Lemma scope_to_factor c :
  c ∈ cpds m → scope (to_factor c) ⊆ nodes m ∧ NoDup (scope (to_factor c)).
Proof.
  intros Hc. destruct (valid_scope m Hvalid c Hc) as (Hv & Hnd & Hev & _).
  rewrite Forall_forall in Hev. simpl. split.
  - intros w [->|Hw]%elem_of_cons; [done|]. eapply parents_in_nodes, Hev, Hw.
  - constructor; [|done]. intros Hin. apply Hev in Hin.
    destruct (valid_order m Hvalid) as (l & Hl & Hmem).
    apply (topological_irreflexive _ l (variable c)) in Hin; [done|done|].
    by apply Hmem.
Qed.

Lemma wf_model : wf_factors (nodes m) (factors m).
Proof.
  unfold wf_factors, factors. rewrite Forall_forall.
  intros f Hf. apply list_elem_of_In, in_map_iff in Hf as (c & <- & Hc).
  apply scope_to_factor. by apply list_elem_of_In.
Qed.

Lemma vars_of_factors v : v ∈ vars_of (factors m) ↔ v ∈ nodes m.
Proof.
  split.
  - apply (vars_of_within _ _ wf_model).
  - intros Hv. destruct (valid_cpd m Hvalid v Hv) as [c Hc].
    apply cpd_of_Some in Hc as [Hc <-]. apply elem_of_vars_of.
    exists (to_factor c). split; [|by left].
    apply list_elem_of_In, in_map. by apply list_elem_of_In.
Qed.

Lemma evidence_index_valid evidence v s :
  evidence_index m evidence v = Some s → (s < card m v)%nat.
Proof.
  unfold evidence_index. destruct (evidence !! v) as [label|]; [|done].
  intros Hi. pose proof (index_of_Some _ _ _ Hi) as Hlt.
  unfold states, card in *. destruct (cpd_of m v) as [c|] eqn:Hc; [|simpl in Hlt; lia].
  apply cpd_of_Some in Hc as [Hc <-].
  destruct (valid_scope m Hvalid c Hc) as (_ & _ & _ & _ & _ & _ & _ & Hst & _).
  unfold states in Hst. rewrite cpd_of_elem in Hst; [lia| |done]. apply Hvalid.
Qed.

Lemma evidence_index_None evidence v :
  valid_states m evidence →
  evidence_index m evidence v = None ↔ evidence !! v = None.
Proof.
  intros Hst. unfold evidence_index. destruct (evidence !! v) as [label|] eqn:E; [|done].
  apply Hst, index_of_elem in E as [i ->]. done.
Qed.
End ValidModel.

(** ** Order independence of queries *)

(** Two outcomes of a query that carry the same posterior. *)
Lemma query_with_perm m targets evidence o1 o2 :
  o1 ≡ₚ o2 →
  match query_with o1 m targets evidence, query_with o2 m targets evidence with
  | OK r1, OK r2 =>
      scope r1 ≡ₚ scope r2
      ∧ (scope r1 = scope r2 → r1 = r2)
      ∧ ∀ ρ, bounded_on (card m) (nodes m) ρ → eval (card m) r1 ρ = eval (card m) r2 ρ
  | Raise e1, Raise e2 => e1 = e2
  | _, _ => False
  end.
Proof.
  intros Hp. unfold query_with.
  destruct (validate m) as [[]|e] eqn:Hv; simpl; [|done].
  apply validate_OK in Hv.
  destruct (bool_decide (valid_query m targets evidence)); simpl; [|done].
  destruct (bool_decide (valid_states m evidence)); simpl; [|done].
  apply (run_elimination_perm (card m) (nodes m)); [| |by apply wf_model|done].
  - intros v s. by apply evidence_index_valid.
  - intros v. by apply card_pos_model.
Qed.

Lemma query_with_inv o m targets evidence r :
  query_with o m targets evidence = OK r →
  valid_model m ∧ valid_query m targets evidence ∧ valid_states m evidence
  ∧ run_elimination (card m) o (evidence_index m evidence) (factors m) = OK r.
Proof.
  unfold query_with. destruct (validate m) as [[]|e] eqn:Hv; simpl; [|done].
  apply validate_OK in Hv.
  destruct (bool_decide (valid_query m targets evidence)) eqn:Hq; simpl; [|done].
  destruct (bool_decide (valid_states m evidence)) eqn:Hs; simpl; [|done].
  apply bool_decide_eq_true in Hq. apply bool_decide_eq_true in Hs. done.
Qed.

Lemma elem_of_elimination_set m targets evidence v :
  v ∈ elimination_set m targets evidence
  ↔ v ∈ nodes m ∧ (v ∉ targets) ∧ evidence !! v = None.
Proof. unfold elimination_set. rewrite list_elem_of_filter. tauto. Qed.

Lemma remaining_targets m targets evidence o w :
  valid_model m → valid_query m targets evidence → valid_states m evidence →
  o ≡ₚ elimination_set m targets evidence →
  remaining_var o (evidence_index m evidence) (factors m) w ↔ w ∈ targets.
Proof.
  intros Hv (_ & _ & Hn & _ & Hd) Hs Hp. rewrite Forall_forall in Hn, Hd.
  unfold remaining_var. rewrite Hp, vars_of_factors, evidence_index_None by done.
  rewrite elem_of_elimination_set. split.
  - intros (H1 & H2 & H3). destruct (decide (w ∈ targets)); [done|]. tauto.
  - intros Hw. split; [by apply Hn|]. split; [by apply Hd|]. tauto.
Qed.

(** With a complete elimination order the answer ranges over exactly the
    targets. *)
Lemma query_with_scope o m targets evidence r :
  o ≡ₚ elimination_set m targets evidence →
  query_with o m targets evidence = OK r → scope r ≡ₚ targets.
Proof.
  intros Hp (Hv & Hq & Hs & Hr)%query_with_inv.
  apply (run_elimination_OK (card m) (nodes m)) in Hr as (_ & Hnd & Hsc & _).
  - apply NoDup_Permutation; [done|apply Hq|]. intros w. rewrite Hsc.
    by apply remaining_targets.
  - intros v s. by apply evidence_index_valid.
  - intros v. by apply card_pos_model.
  - by apply wf_model.
Qed.

Lemma query_with_scope_single o m x evidence r :
  o ≡ₚ elimination_set m [x] evidence →
  query_with o m [x] evidence = OK r → scope r = [x].
Proof.
  intros Hp Hr. apply query_with_scope in Hr; [|done].
  by apply Permutation_singleton_r in Hr.
Qed.

(** ** Reading a CPT *)




Section ReadCPT.
Variable m : BayesianNetwork.
Hypothesis Hvalid : valid_model m.





End ReadCPT.

(** ** The joint of a validated network has positive total mass *)




Section JointMass.
Variable m : BayesianNetwork.
Hypothesis Hvalid : valid_model m.








End JointMass.

(** ** Queries without evidence *)








Section Prior.
Variable m : BayesianNetwork.
Variable x : string.
Hypothesis Hvalidate : validate m = OK ().
Hypothesis Hx : x ∈ nodes m.






End Prior.

(** ** Claims about the engine *)

(** C6. For a fixed model, targets and evidence, any two permutations of
    an elimination order give the same outcome: the same error, or
    posteriors over the same variables with equal weights at every
    assignment, literally the same table when the axes coincide; and when
    the order is a full ordering of the elimination set, the answer ranges
    over exactly the targets, so a single-target answer is the same table. *)
Theorem order_independence (m : BayesianNetwork) (targets : list string)
    (evidence : gmap string string) (o1 o2 : list string) :
  o1 ≡ₚ o2 →
  same_posterior m (query_with o1 m targets evidence)
                   (query_with o2 m targets evidence)
  ∧ (o1 ≡ₚ elimination_set m targets evidence →
     ∀ r1 r2, query_with o1 m targets evidence = OK r1 →
              query_with o2 m targets evidence = OK r2 →
              scope r1 ≡ₚ targets ∧ ∀ x, targets = [x] → r1 = r2).
Proof.
  intros Hp. pose proof (query_with_perm m targets evidence o1 o2 Hp) as Hsame.
  split; [exact Hsame|]. intros Ho r1 r2 H1 H2. split.
  - by eapply query_with_scope.
  - intros x ->. rewrite H1, H2 in Hsame. destruct Hsame as (_ & Heq & _).
    apply Heq. rewrite (query_with_scope_single o1 m x evidence r1 Ho H1).
    symmetry. eapply query_with_scope_single; [|done]. by rewrite <- Hp.
Qed.

Lemma order_independence_witness :
  ["PG"; "Neumonia"] ≡ₚ ["Neumonia"; "PG"]
  ∧ same_posterior modelo
      (query_with ["PG"; "Neumonia"] modelo ["Gripe"]
         {[ "Fiebre" := "Sí"; "Tos" := "Sí"; "Dolor_cabeza" := "No" ]})
      (query_with ["Neumonia"; "PG"] modelo ["Gripe"]
         {[ "Fiebre" := "Sí"; "Tos" := "Sí"; "Dolor_cabeza" := "No" ]}).
Proof.
  split; [apply perm_swap|].
  exact (proj1 (order_independence modelo ["Gripe"]
                  {[ "Fiebre" := "Sí"; "Tos" := "Sí"; "Dolor_cabeza" := "No" ]}
                  ["PG"; "Neumonia"] ["Neumonia"; "PG"]
                  (perm_swap "Neumonia" "PG" []))).
Defined.

Lemma Qc_list_eq (l1 l2 : list Qc) : map this l1 = map this l2 → l1 = l2.
Proof.
  revert l2. induction l1 as [|x l1 IH]; intros [|y l2]; simpl; try done.
  intros [= Hxy Hl]. f_equal; [|by apply IH].
  apply Qc_is_canon. by rewrite Hxy.
Qed.

Lemma OK_factor_eq (r : result Factor) (sc : list string) (ws : list Qc) :
  match r with
  | OK f => scope f = sc ∧ map this (weights f) = map this ws
  | Raise _ => False
  end → r = OK (mkFactor sc ws).
Proof.
  destruct r as [[sc' ws']|e]; [|done]. simpl. intros [-> Hw].
  by rewrite (Qc_list_eq _ _ Hw).
Qed.




(** ** The loop over the symptom dictionary *)

Lemma assoc_None {V} k (l : list (string * V)) : k ∉ l.*1 → assoc k l = None.
Proof.
  induction l as [|[k' v] l IH]; simpl; [done|].
  intros [Hne Hk]%not_elem_of_cons. rewrite decide_False by done. by apply IH.
Qed.


Lemma assoc_is_Some {V} k (l : list (string * V)) : k ∈ l.*1 → is_Some (assoc k l).
Proof.
  induction l as [|[k' v'] l IH]; simpl; [by intros ?%elem_of_nil|].
  intros [->|Hk]%elem_of_cons; [by rewrite decide_True|].
  case_decide; [by eexists|by apply IH].
Qed.

Lemma list_remove_filter x l :
  NoDup l → x ∈ l → list_remove x l = OK (filter (λ y, y ≠ x) l).
Proof.
  induction 1 as [|y l Hy Hnd IH]; [by intros ?%elem_of_nil|].
  intros Hx. simpl. rewrite filter_cons. destruct (decide (x = y)) as [->|Hne].
  - rewrite decide_False by (intros H; by apply H). f_equal. symmetry.
    apply filter_all. intros z Hz ->. done.
  - rewrite decide_True by done. apply elem_of_cons in Hx as [?|Hx]; [done|].
    by rewrite IH.
Qed.

(** The loop over [sintomas.items()] of [diagnosticar_pgmpy]. *)
Lemma recoger_loop (l : list (string * string)) ev0 enf0 :
  NoDup l.*1 → NoDup enf0 → enf0 ⊆ reconocidas →
  (∀ k, k ∈ l.*1 → k ∈ reconocidas → k ∈ enf0) →
  ∃ ev enf,
    foldM recoger (ev0, enf0) l = OK (ev, enf)
    ∧ enf = filter (λ v, v ∉ l.*1) enf0
    ∧ ∀ k, ev !! k = match assoc k l with
                     | Some v => if decide (k ∈ reconocidas) then Some v else ev0 !! k
                     | None => ev0 !! k
                     end.
Proof.
  revert ev0 enf0. induction l as [|[k0 v0] l IH]; intros ev0 enf0 Hnd Hnd0 Hsub Hin.
  - exists ev0, enf0. split; [done|]. split; [|done].
    symmetry. apply filter_all. intros v _. apply not_elem_of_nil.
  - simpl in Hnd. apply NoDup_cons in Hnd as [Hk0 Hnd]. simpl.
    unfold recoger at 1. simpl. destruct (decide (k0 ∈ reconocidas)) as [Hrec|Hrec].
    + rewrite list_remove_filter; [|done|apply Hin; [by left|done]]. simpl.
      destruct (IH (<[k0:=v0]> ev0) (filter (λ y, y ≠ k0) enf0)) as (ev & enf & Hf & Henf & Hev).
      * done.
      * by apply NoDup_filter.
      * intros v [_ Hv]%list_elem_of_filter. by apply Hsub.
      * intros k Hk Hr. apply list_elem_of_filter. split; [by intros ->|].
        apply Hin; [by right|done].
      * exists ev, enf. split; [done|]. split.
        -- rewrite Henf, list_filter_filter. apply list_filter_iff. intros v.
           rewrite not_elem_of_cons. tauto.
        -- intros k. rewrite Hev. destruct (decide (k = k0)) as [->|Hne].
           ++ rewrite assoc_None by done. rewrite lookup_insert_eq.
              by rewrite decide_True.
           ++ rewrite lookup_insert_ne by done. done.
    + destruct (IH ev0 enf0) as (ev & enf & Hf & Henf & Hev); try done.
      * intros k Hk Hr. apply Hin; [by right|done].
      * exists ev, enf. split; [done|]. split.
        -- rewrite Henf. apply filter_iff_in. intros v Hv.
           rewrite not_elem_of_cons. split; [|tauto]. intros Hvl. split; [|done].
           intros ->. by apply Hrec, Hsub.
        -- intros k. rewrite Hev. destruct (decide (k = k0)) as [->|Hne]; [|done].
           rewrite assoc_None by done. by rewrite decide_False.
Qed.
********************
Whenever a line above includes the string "Fiebre", copy it.

**FINAL ANSWER**
         {[ "Fiebre" := "Sí"; "Tos" := "Sí"; "Dolor_cabeza" := "No" ]})
         {[ "Fiebre" := "Sí"; "Tos" := "Sí"; "Dolor_cabeza" := "No" ]}).
                  {[ "Fiebre" := "Sí"; "Tos" := "Sí"; "Dolor_cabeza" := "No" ]}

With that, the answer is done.